- Exercise requirements -
Return every line from the one with "match heap w !! a with Some m => Ret m" through the one with "Definition free_prm (p", inclusive, exactly as it appears below.

-*-*-

(* ===== verification/OsaMsg.v ===== *)
(** * Messages, mailboxes and tasks ([utils/osa/src/osa_msgq.c], [osa_mbx.c], [osa_tsk.c])

    Messages live on the heap and travel by address through message queues; a
    mailbox is a receive queue and a queue for acknowledgements. The model keeps
    the queues (through the contract of OsaQue.v), the allocated messages and the
    allocated parameter blocks, so that a free of freed memory is a fault. A
    call that waits ends in [Blk] with the state as it is then; the loop it waits
    in is a definition of its own, which is what runs on when it is woken. *)

From S2P Require Import Prelude OsaQue.

Definition OSA_MSGQ_LEN_MAX : Z := 32.
Definition OSA_MBX_WAIT_ACK : Z := 0x0002.
Definition OSA_MBX_FREE_PRM : Z := 0x0004.
Definition OSA_MBX_BROADCAST_MAX : Z := 10.

Definition has (flags f : Z) : bool := negb (Z.land flags f =? 0).

(** Queues by number; [pFrom] is NULL for a message nobody waits for. *)
Record OSA_MsgHndl := mkMsg {
  pTo : Z;
  pFrom : option Z;
  pPrm : Z;                       (* 0 is NULL *)
  status : Z;
  cmd : Z;
  flags : Z
}.
#[export] Instance eta_Msg : Eta OSA_MsgHndl := fun m =>
  mkMsg (pTo m) (pFrom m) (pPrm m) (status m) (cmd m) (flags m).

Record MsgW (Q : Type) := mkMsgW {
  queues : list Q;
  heap : gmap Z OSA_MsgHndl;
  prms : gset Z
}.
Arguments mkMsgW {Q}. Arguments queues {Q}. Arguments heap {Q}. Arguments prms {Q}.
#[export] Instance eta_MsgW Q : Eta (MsgW Q) := fun w => mkMsgW (queues w) (heap w) (prms w).

(** The queue of [OSA_msgqCreate]; [pst] is the or of the pthread statuses. *)
Definition OSA_msgqCreate (pst : Z) (buf : list Z) : Z * OSA_QueHndl Z :=
  (Z.lor OSA_SOK pst, mkQue 0 0 OSA_MSGQ_LEN_MAX 0 buf).

Section Messages.
Context {Q : Type} {HQ : FifoQueue Q Z}.
(** [malloc(sizeof(OSA_MsgHndl))]: an address that is not in use, or NULL. *)
Context (malloc : MsgW Q → option Z).

#[local] Abbreviation W := (MsgW Q).

Definition on_queue {A} (i : Z) (m : CM Q A) : CM W A := fun w =>
  match aget (queues w) i with
  | None => Flt OutOfBounds
  | Some q =>
      let put q' := w <| queues ::= <[Z.to_nat i := q']> |> in
      match m q with
      | Ret a q' => Ret a (put q')
      | Blk q' => Blk (put q')
      | Flt f => Flt f
      end
  end.

Definition OSA_assertSuccess (st : Z) : CM W unit :=
  if st =? OSA_SOK then mret tt else fault_with AssertStop.
Definition OSA_assert (b : bool) : CM W unit := if b then mret tt else fault_with AssertStop.

(** Access to a message and the two frees. *)
Definition get_msg (a : Z) : CM W OSA_MsgHndl := fun w =>
  match heap w !! a with Some m => Ret m w | None => Flt UseAfterFree end.
Definition upd_msg (a : Z) (f : OSA_MsgHndl → OSA_MsgHndl) : CM W unit := fun w =>
  match heap w !! a with Some m => Ret tt (w <| heap ::= <[a := f m]> |>) | None => Flt UseAfterFree end.
Definition free_prm (p : Z) : CM W unit := fun w =>
  if decide (p ∈ prms w) then Ret tt (w <| prms ::= (.∖ {[p]}) |>) else Flt UseAfterFree.

(** ** osa_msgq.c *)

Definition OSA_msgqAllocMsgHndl (to : Z) (from : option Z) (cmd prm msgFlags : Z) : CM W (option Z) := fun w =>
  match malloc w with
  | None => Ret None w
  | Some a => Ret (Some a) (w <| heap ::= <[a := mkMsg to from prm OSA_SOK (u16 cmd) (u16 msgFlags)]> |>)
  end.

Definition OSA_msgqSend (q msg timeout : Z) : CM W Z := on_queue q (q_put msg timeout).

Definition OSA_msgqSendMsg (to : Z) (from : option Z) (cmd prm msgFlags : Z) : CM W (Z * option Z) :=
  data ← OSA_msgqAllocMsgHndl to from cmd prm msgFlags;
  match data with
  | None => mret (OSA_EFAIL, None)
  | Some a =>
      st ← OSA_msgqSend to a OSA_TIMEOUT_FOREVER;
      mret (st, if st =? OSA_SOK then Some a else None)
  end.

Definition OSA_msgqRecvMsg (q timeout : Z) : CM W (Z * option Z) := on_queue q (q_get timeout).

Definition OSA_msgqSendAck (msg ackRetVal : Z) : CM W Z :=
  _ ← upd_msg msg (fun m => m <| status := ackRetVal |>);
  m ← get_msg msg;
  match pFrom m with
  | None => fault_with NullDeref
  | Some q => OSA_msgqSend q msg OSA_TIMEOUT_FOREVER
  end.

Definition OSA_msgqFreeMsgHndl (msg : Z) : CM W Z := fun w =>
  match heap w !! msg with
  | Some _ => Ret OSA_SOK (w <| heap ::= delete msg |>)
  | None => Flt UseAfterFree
  end.

(** ** osa_mbx.c: the queues of mailbox [b] *)

Definition rcvMbx (b : Z) : Z := 2 * b.
Definition ackMbx (b : Z) : Z := 2 * b + 1.

Definition OSA_mbxFreeMsg (pMsg : Z) : CM W Z :=
  m ← get_msg pMsg;
  _ ← (if has (flags m) OSA_MBX_FREE_PRM then
         if negb (pPrm m =? 0) then free_prm (pPrm m) else mret tt
       else mret tt);
  st ← OSA_msgqFreeMsgHndl pMsg;
  _ ← OSA_assertSuccess st;
  mret OSA_SOK.

(** A pointer stored by a successful receive. *)
Definition received (r : Z * option Z) : CM W Z :=
  match r.2 with Some a => mret a | None => fault_with UninitRead end.

(** The loop that waits for the acknowledgement of [sent]. *)
Fixpoint wait_ack (fuel : nat) (ack sent : Z) : CM W (option Z) :=
  match fuel with
  | O => mret None
  | S fuel =>
      r ← OSA_msgqRecvMsg ack OSA_TIMEOUT_FOREVER;
      _ ← OSA_assertSuccess r.1;
      pRcvMsg ← received r;
      if pRcvMsg =? sent then
        m ← get_msg pRcvMsg;
        _ ← OSA_mbxFreeMsg pRcvMsg;
        mret (Some (status m))
      else
        _ ← OSA_mbxFreeMsg pRcvMsg;
        wait_ack fuel ack sent
  end.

-*-*-

- Solution to the problem -
  match heap w !! a with Some m => Ret m w | None => Flt UseAfterFree end.
Definition upd_msg (a : Z) (f : OSA_MsgHndl → OSA_MsgHndl) : CM W unit := fun w =>
  match heap w !! a with Some m => Ret tt (w <| heap ::= <[a := f m]> |>) | None => Flt UseAfterFree end.
Definition free_prm (p : Z) : CM W unit := fun w =>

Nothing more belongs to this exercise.